Eigenvalues and eigenvectors

So you think that eigenvalues uniquely characterize a matrix? What about

10
01

and

11
01

for example?

You've put 'none' for relevant equations. That isn't true - there's a definition of 'similar' and many for 'eigenvalue'. Try it. HINT: polynomials.

 

EDIT: Changed "equation" to "polynomial"

You have to show that A and B=P^-1AP (for some invertible matrix P) have the same characteristic polynomial.

 

Oh, I think that way is much too complicated!

Do it directly from the equation:
If [itex]Av= \lambda v[/itex] then, for any invertible P, [itex]P^{-1}Av= \lambda P^{-1}v[/itex]. Now define [itex]u= P^{-1}v[/itex].

 

Your way is too easy.

 

or let [tex] Av = \lambda v [/tex]

then [tex] AP^{-1}Pv = \lambda v [/tex] and go from there

 

EDIT: changed "equation" to "polynomial"


The the characteristic polynomial of matrix A is [tex] det(A- \lambda I). [/tex]

The characterisitc polynomial of matrix B is [tex] det(B - \lambda I) = det(PAP^{-1} - \lambda I) [/tex]

so show that [tex] det(A- \lambda I) = det(PAP^{-1} - \lambda I) [/tex]


But there are easier ways as HallsofIvy noted.


Start with [tex] Av = \lambda v[/tex] where v is a nonzero vector

then [tex] AP^{-1}Pv = \lambda v [/tex] since [tex] P^{-1}P = I [/tex]

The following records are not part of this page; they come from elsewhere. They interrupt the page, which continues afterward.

Lemma cmd_write_stores nm t s :
  vga_wf (y_vga s) → fs_wf (y_fs s) → nm ≠ [] → (length nm ≤ 31)%nat →
  Forall (λ x, is_u8 x ∧ x ≠ 0 ∧ x ≠ 32) nm → Forall (λ x, is_u8 x ∧ x ≠ 0) t → head t ≠ Some 32 →
  Z.of_nat (length t) < 4294967296 - 511 → has_space (disk s) (Z.of_nat (length t)) → has_slot (disk s) nm →
  ∃ x v tr, cmd_write (nm ++ [32] ++ t ++ [0]) s = Some (Returned (set_vga v (set_fs x s))) ∧ fs_wf x ∧
    fs_map (bd_sectors (f_dev x)) = <[nm := t]> (fs_map (disk s)) ∧ prints (y_vga s) tr v ∧
    text tr = c_chars "Written: " ++ nm ++ c_chars " (" ++ decimal (Z.of_nat (length t)) ++ c_chars " bytes)\n".
Proof.
  intros Hv Hw Hne Hlen Hnm Ht Hh Hsz Hsp Hsl. unfold cmd_write.
  change (nm ++ [32] ++ t ++ [0]) with (nm ++ 32 :: t ++ [0]).
  rewrite split_name_spec by (first [by right|(unfold FS_NAME_MAX; lia)|eapply Forall_impl; [|exact Hnm]; naive_solver]).
  cbn [mbind option_bind]. rewrite decide_False by done.
  assert (skip_spaces (32 :: t ++ [0]) = t ++ [0]) as ->.
  { cbn [skip_spaces]. rewrite decide_True by done. destruct t as [|a t]; [done|]. cbn [app skip_spaces].
    rewrite decide_False; [done|]. intros ->. by apply Hh. }
  assert (Forall (λ x, x ≠ 0) t) as Ht0 by (eapply Forall_impl; [|exact Ht]; naive_solver).
  rewrite (strlen_cstr _ t) by (by apply cstr_app_nul). cbn [mbind option_bind].
  match goal with |- context [with_fs ?msg ?k s] => destruct (with_fs_ok msg k s Hw) as (f0 & -> & Hf0 & Hd0) end.
  destruct (fs_write_lemma f0 (nm ++ [0]) nm (t ++ [0]) (Z.of_nat (length t)) Hf0) as (x & E & Hx & Hm & _).
  { apply cstr_app_nul. eapply Forall_impl; [|exact Hnm]; naive_solver. } { done. }
  { eapply Forall_impl; [|exact Hnm]; naive_solver. }
  { apply Forall_take, Forall_app_2; [eapply Forall_impl; [|exact Ht]; naive_solver|]. repeat constructor; lia. }
  { lia. } { rewrite length_app. lia. } { by rewrite Hd0. } { by rewrite Hd0. } { by left. }
  cbn [y_fs set_fs]. rewrite E. cbn [mbind option_bind]. rewrite decide_True by done.
  match goal with |- context [say ?l ?s'] => set (ps := l);
    destruct (say_spec ps s' Hv) as (v & -> & Hp) end.
  { unfold ps. assert (0 ∈ nm ++ [0]) by set_solver. pr_oks. }
  eexists x, v, _. split; [reflexivity|]. split; [done|]. split.
  { rewrite Hm, Hd0, Nat2Z.id. rewrite !take_ge by lia. f_equal. rewrite take_app_le by lia. by rewrite take_ge by lia. }
  split; [exact Hp|]. rewrite trace_text. unfold ps. cbn [mbind list_bind pr_chars app].
  rewrite (cstr_is_cstr (nm ++ [0]) nm) by (apply cstr_app_nul; eapply Forall_impl; [|exact Hnm]; naive_solver).
  by rewrite ?app_nil_r.
Qed.
(** C19: a file written with [write] is printed by [cat].  On a mounted file system
    with room, the line "write NAME TEXT" stores TEXT under NAME, replacing an earlier
    file of that name and leaving all others as they are, and reports the length; the
    line "cat NAME" then prints exactly TEXT and a newline. *)
Theorem shell_write_cat nm t wakes c wakes' c' s :
  vga_wf (y_vga s) → fs_wf (y_fs s) → nm ≠ [] → (length nm ≤ 31)%nat →
  Forall (λ x, is_u8 x ∧ x ≠ 0 ∧ x ≠ 32) nm → Forall (λ x, is_u8 x ∧ x ≠ 0) t → head t ≠ Some 32 →
  Z.of_nat (length t) < 4294967296 - 511 → has_space (disk s) (Z.of_nat (length t)) → has_slot (disk s) nm →
  ∃ x1 v1 tr1, execute (c_chars "write " ++ nm ++ [32] ++ t ++ [0]) wakes c s = Some (Returned (set_vga v1 (set_fs x1 s))) ∧
    fs_map (bd_sectors (f_dev x1)) = <[nm := t]> (fs_map (disk s)) ∧ prints (y_vga s) tr1 v1 ∧
    text tr1 = c_chars "Written: " ++ nm ++ c_chars " (" ++ decimal (Z.of_nat (length t)) ++ c_chars " bytes)\n" ∧
    ∃ x2 v2 tr2, execute (c_chars "cat " ++ nm ++ [0]) wakes' c' (set_vga v1 (set_fs x1 s)) =
        Some (Returned (set_vga v2 (set_fs x2 s))) ∧
      fs_map (bd_sectors (f_dev x2)) = fs_map (bd_sectors (f_dev x1)) ∧ prints v1 tr2 v2 ∧ text tr2 = t ++ [10].
Proof.
  intros Hv Hw Hne Hlen Hnm Ht Hh Hsz Hsp Hsl. unfold execute_command.
  pose proof (parse_prefix 0 "write " AWrite (nm ++ [32] ++ t ++ [0])) as Hp. cbn [replicate] in Hp. rewrite app_nil_l in Hp.
  rewrite Hp by in_tests. cbn [mbind option_bind perform].
  destruct (cmd_write_stores nm t s Hv Hw Hne Hlen Hnm Ht Hh Hsz Hsp Hsl) as (x1 & v1 & tr1 & E1 & Hx1 & Hm1 & P1 & T1).
  exists x1, v1, tr1. split; [done|]. split; [done|]. split; [done|]. split; [done|].
  pose proof (parse_prefix 0 "cat " ACat (nm ++ [0])) as Hp2. cbn [replicate] in Hp2. rewrite app_nil_l in Hp2.
  rewrite Hp2 by in_tests. cbn [mbind option_bind perform].
  destruct (cmd_cat_prints nm t (set_vga v1 (set_fs x1 s))) as (x2 & v2 & tr2 & E2 & Hx2 & Hd2 & P2 & T2).
  { exact (ps_wf _ _ _ P1). } { done. } { done. } { eapply Forall_impl; [|exact Hnm]; naive_solver. }
  { eapply Forall_impl; [|exact Ht]; naive_solver. }
  { cbn [y_fs set_vga set_fs]. rewrite Hm1. apply lookup_insert_eq. }
  exists x2, v2, tr2. split; [exact E2|]. split; [by rewrite Hd2|]. done.
Qed.
End files.

Lemma shell_write_cat_witness :
  ∃ (f x1 x2 : fs ide) v1 v2 tr2,
    execute_command 131072 65536 4096 262144 4 (c_chars "write " ++ demo_name ++ [32] ++ demo_data ++ [0]) [] demo_cpu
      (set_fs f (demo_sys ∅ demo_pics)) = Some (Returned (set_vga v1 (set_fs x1 (set_fs f (demo_sys ∅ demo_pics))))) ∧
    execute_command 131072 65536 4096 262144 4 (c_chars "cat " ++ demo_name ++ [0]) [] demo_cpu
      (set_vga v1 (set_fs x1 (set_fs f (demo_sys ∅ demo_pics)))) =
      Some (Returned (set_vga v2 (set_fs x2 (set_fs f (demo_sys ∅ demo_pics))))) ∧
    text tr2 = demo_data ++ [10].
Proof.
  destruct demo_formatted as (f & Hwf & Hm & Hsp & Hsl).
  destruct (shell_write_cat 131072 65536 4096 262144 4 demo_name demo_data [] demo_cpu [] demo_cpu
    (set_fs f (demo_sys ∅ demo_pics))) as (x1 & v1 & tr1 & E1 & _ & _ & _ & x2 & v2 & tr2 & E2 & _ & _ & T2).
  - exact demo_vga_wf.
  - exact Hwf.
  - discriminate.
  - simpl. lia.
  - repeat constructor; lia.
  - apply Forall_replicate. unfold is_u8. lia.
  - discriminate.
  - unfold demo_data. rewrite length_replicate. lia.
  - exact Hsp.
  - apply Hsl.
  - exists f, x1, x2, v1, v2, tr2. split; [exact E1|]. split; [exact E2|exact T2].
Defined.

(** ** Starting programs *)

Section exec.
Context (process_table page_directory page_tables user_mode_enter run_buf : Z) (rtc_fuel : nat).
Context {D : Type} `{!BlockDevice D} {P : Type} `{!PortIO P} {R : Type} `{!PortIO R}.
Implicit Types (s : sys D P R).

(** Where the linker puts the buffer and the kernel's page tables: below 1 MB, apart. *)
Record layout : Prop := Layout {
  ly_pd : aligned page_directory ∧ 4096 ≤ page_directory < 1048576;
  ly_pt : aligned page_tables ∧ 4096 ≤ page_tables < 1048576 - 4096;
  ly_buf : 0 < run_buf ∧ run_buf + RUN_BUF_SIZE ≤ 1048576;
  ly_apart_pd : page_directory + 4096 ≤ run_buf ∨ run_buf + RUN_BUF_SIZE ≤ page_directory;
  ly_apart_pt : page_tables + 8192 ≤ run_buf ∨ run_buf + RUN_BUF_SIZE ≤ page_tables
}.

(** The file is in the buffer and nothing else has changed. *)
Definition loaded (c : list Z) (m m' : mem) : Prop :=
  ∀ b, load8 m' b = if decide (run_buf ≤ b < run_buf + Z.of_nat (length c))
                    then default 0 (c !! Z.to_nat (b - run_buf)) else load8 m b.

Lemma load_bytes_length (m : mem) a n : 0 ≤ n → length (load_bytes m a n) = Z.to_nat n.
Proof. intros Hn. unfold load_bytes. by rewrite length_fmap, length_seqZ. Qed.

Lemma with_image_ok nm c (k : Z → sys D P R → option (exit (sys D P R))) s :
  fs_wf (y_fs s) → Forall (λ x, x ≠ 0) nm → fs_map (bd_sectors (f_dev (y_fs s))) !! nm = Some c →
  Z.of_nat (length c) ≤ RUN_BUF_SIZE →
  ∃ x m, with_image run_buf (nm ++ [0]) k s = k (Z.of_nat (length c)) (set_mem m (set_fs x s)) ∧
    fs_wf x ∧ bd_sectors (f_dev x) = bd_sectors (f_dev (y_fs s)) ∧ loaded c (y_mem s) m.
Proof.
  intros Hw Hnm Hm Hsz. unfold with_image.
  match goal with |- context [with_fs ?msg ?kk s] => destruct (with_fs_ok msg kk s Hw) as (f0 & -> & Hf0 & Hd0) end.
  unfold with_file. destruct (fs_open_lemma f0 (nm ++ [0]) nm zero_file Hf0) as (r & f & x & E & Hx & Hdx & Ho);
    [by apply cstr_app_nul|].
  cbn [y_fs set_fs]. rewrite E. cbn [mbind option_bind]. rewrite Hd0, Hm in Ho. destruct Ho as [-> Ho].
  rewrite decide_False by (intros X; by apply X). pose proof (op_len _ _ _ _ Ho) as Hl.
  rewrite decide_False by (unfold RUN_BUF_SIZE in *; lia).
  rewrite <-Hd0, <-Hdx in Ho.
  destruct (fs_read_lemma x f c 0 (load_bytes (y_mem s) run_buf RUN_BUF_SIZE) (ff_size f) Hx Ho)
    as (f1 & x1 & E1 & _ & Hx1 & Hdx1); [unfold is_u32, RUN_BUF_SIZE in *; lia|rewrite load_bytes_length; unfold RUN_BUF_SIZE in *; lia|].
  change (y_mem (set_fs x (set_fs f0 s))) with (y_mem s). cbn [y_fs set_fs]. rewrite E1. cbn [mbind option_bind].
  replace (Z.min (ff_size f) (Z.of_nat (length c) - 0)) with (Z.of_nat (length c)) by lia. rewrite Nat2Z.id.
  change (drop (Z.to_nat 0) c) with c. rewrite (take_ge c) by lia.
  set (buf := c ++ drop (length c) (load_bytes (y_mem s) run_buf RUN_BUF_SIZE)).
  destruct (mem_cpy_in_spec (y_mem s) run_buf buf (length c)) as (m & Em & Hmem); [unfold buf; rewrite length_app; lia|].
  change (y_mem (set_fs x (set_fs f0 s))) with (y_mem s). rewrite Em. cbn [mbind option_bind].
  exists x1, m. split; [done|]. split; [done|]. split; [by rewrite Hdx1, Hdx, Hd0|].
  assert (Forall is_u8 c) as Hby.
  { rewrite <-(op_content _ _ _ _ Ho). unfold content. apply Forall_take, concat_bytes, Forall_take, Forall_drop, bd_sector_ok, Hx. }
  intros b. rewrite Hmem. destruct (decide _) as [Hb|Hb]; [|done]. unfold buf. rewrite lookup_app_l by lia.
  destruct (lookup_lt_is_Some_2 c (Z.to_nat (b - run_buf))) as [y Hy]; [lia|]. rewrite Hy. simpl. apply u8_small.
  rewrite Forall_lookup in Hby. by apply (Hby (Z.to_nat (b - run_buf))).
Qed.

(** The kernel's page tables survive the loading of the buffer. *)
Lemma loaded_identity c m m' :
  layout → loaded c m m' → Z.of_nat (length c) ≤ RUN_BUF_SIZE →
  identity_map m page_directory page_tables → identity_map m' page_directory page_tables.
Proof.
  intros [L1 L2 L3 L4 L5] Hl Hc [H1 H2]. unfold RUN_BUF_SIZE in *. split.
  - intros t i Ht Hi. rewrite <-H1 by done. apply ent_ext. intros b Hb. rewrite Hl. by rewrite decide_False by lia.
  - intros t Ht. rewrite <-H2 by done. apply ent_ext. intros b Hb. rewrite Hl. by rewrite decide_False by lia.
Qed.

Do you know what to do next?

 

A and B are similar if and only if they both represent the same linear map, with respect to two possibly different bases. Eigenvalues are defined independently of what basis, if any, you choose. QED.

 

Sorry. What I should have said is that they have the same characteristic POLYNOMIAL.

 

They can, but it's not likely.

 

I'm surprised you were able to find similar matrices that had the same eigenvectors!

[tex]A= \begin{bmatrix}2 & 0 \\ 0 & 3\end{bmatrix}[/tex]
has, obviously, 2 and 3 as eigenvalues with corresponding eigenvectors <1 0> and <0 1>.

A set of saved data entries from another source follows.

(* ===== verification/ShellSafe.v ===== *)
(** * Safety of the shell

    What the commands of [Shell] that start no program answer, whatever is typed: from
    the invariant [shell_inv] every such line is executed to its end, prints the text and
    has the effect that [reply] specifies, and leaves the
    invariant.  [Line] and [ShellSpec] lift this to the loop of [shell_run] on an
    arbitrary stream of characters, and [Kernel] to a machine that has just started. *)

From Stdlib Require Import String.
From stdpp Require Import gmap.
From S2P Require Import Prelude Mem CString Kmem Pmm Paging Process Pipe Keyboard Vga Console Ports.
From S2P Require Import Desc Pic Rtc Timer Serial Ata Fs Fd Elf UserMem Spaces Coroutines System Irqs Syscalls Safety Runs.
From S2P Require Import Line Shell ShellSpec Exec Kernel Start.

(** The file system code accepts the disk only if its contents are in order. *)
Definition recognised (dk : list (list Z)) : Prop :=
  ∃ sb, dk !! 129%nat = Some sb ∧ take 8 sb = FS_MAGIC ∧ get32 sb 8 = Some FS_VERSION.

#[export] Instance recognised_dec dk : Decision (recognised dk).
Proof.
  refine (match dk !! 129%nat as o return dk !! 129%nat = o → _ with
          | Some sb => λ E, if decide (take 8 sb = FS_MAGIC ∧ get32 sb 8 = Some FS_VERSION) then left _ else right _
          | None => λ E, right _
          end eq_refl).
  - by exists sb.
  - intros (sb' & E' & H). rewrite E in E'. injection E' as <-. done.
  - intros (sb' & E' & H). by rewrite E in E'.
Defined.

Lemma wf_recognised dk : disk_wf dk → recognised dk.
Proof. intros [_ _ _ (sb & ? & ? & ? & _)]. by exists sb. Qed.

Section fs.
Context {D : Type} `{!BlockDevice D}.
Implicit Types (f : fs D).

Record fs_sound f : Prop := FsSound {
  fd_base : fs_base f;
  fd_small : Z.of_nat (length (bd_sectors (f_dev f))) < 268435456;
  fd_rec : recognised (bd_sectors (f_dev f)) → disk_wf (bd_sectors (f_dev f))
}.

Lemma fs_wf_sound f : fs_wf f → Z.of_nat (length (bd_sectors (f_dev f))) < 268435456 → fs_sound f.
Proof. intros [Hb Hk] Hl. by constructor. Qed.

Lemma fs_init_sound f :
  fs_sound f → ∃ r f', fs_init f = Some (r, f') ∧ fs_sound f' ∧ bd_sectors (f_dev f') = bd_sectors (f_dev f) ∧
    (r = 0 ∧ ¬ recognised (bd_sectors (f_dev f)) ∨ r ≠ 0 ∧ recognised (bd_sectors (f_dev f)) ∧ fs_wf f').
Proof.
  intros [Hb Hl Hr]. unfold fs_init. destruct (read_super_ok f Hb) as (sb & d1 & Hsb & [Hsl Hu] & -> & Hb1 & Hd1).
  cbn [mbind option_bind]. rewrite decide_False by (intros X; by apply X).
  destruct (memcmp_eq_0 sb FS_MAGIC 8) as (r & -> & Hm); [lia|done|]. cbn [mbind option_bind].
  destruct (get32_Some sb 8) as [v Hv]; [lia|lia|]. rewrite Hv. cbn [mbind option_bind].
  eexists _, _. split; [reflexivity|]. cbn [f_dev with_dev]. split; [|split; [done|]].
  { constructor; cbn [f_dev with_dev]; rewrite ?Hd1; done. }
  destruct (decide (r = 0 ∧ v = FS_VERSION)) as [[H0 ->]|Hn].
  - right. assert (recognised (bd_sectors (f_dev f))) as Hrec by (exists sb; split; [done|]; split; [by apply Hm|done]).
    split; [by rewrite bool_decide_true|]. split; [done|]. split; [done|]. cbn [f_dev with_dev]. rewrite Hd1. by apply Hr.
  - left. split; [by rewrite bool_decide_false|]. intros (sb' & E & H1 & H2). rewrite Hsb in E. injection E as <-.
    rewrite Hv in H2. injection H2 as ->. apply Hn. split; [by apply Hm|done].
Qed.
End fs.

[tex]B= \begin{bmatrix}1 & -1 \\ 2 & 4\end{bmatrix}[/tex]
has the same eigenvalues with corresponding eigenvectors <1, -1> and <1, -2>.

All I did was start with the obvious diagonal matrix, A, choose a simple invertible P:
[tex]P= \begin{bmatrix}2 & 1 \\ 1 & 1\end{bmatrix}[/tex]
and calculate [itex]B= P^{-1}AP[/itex].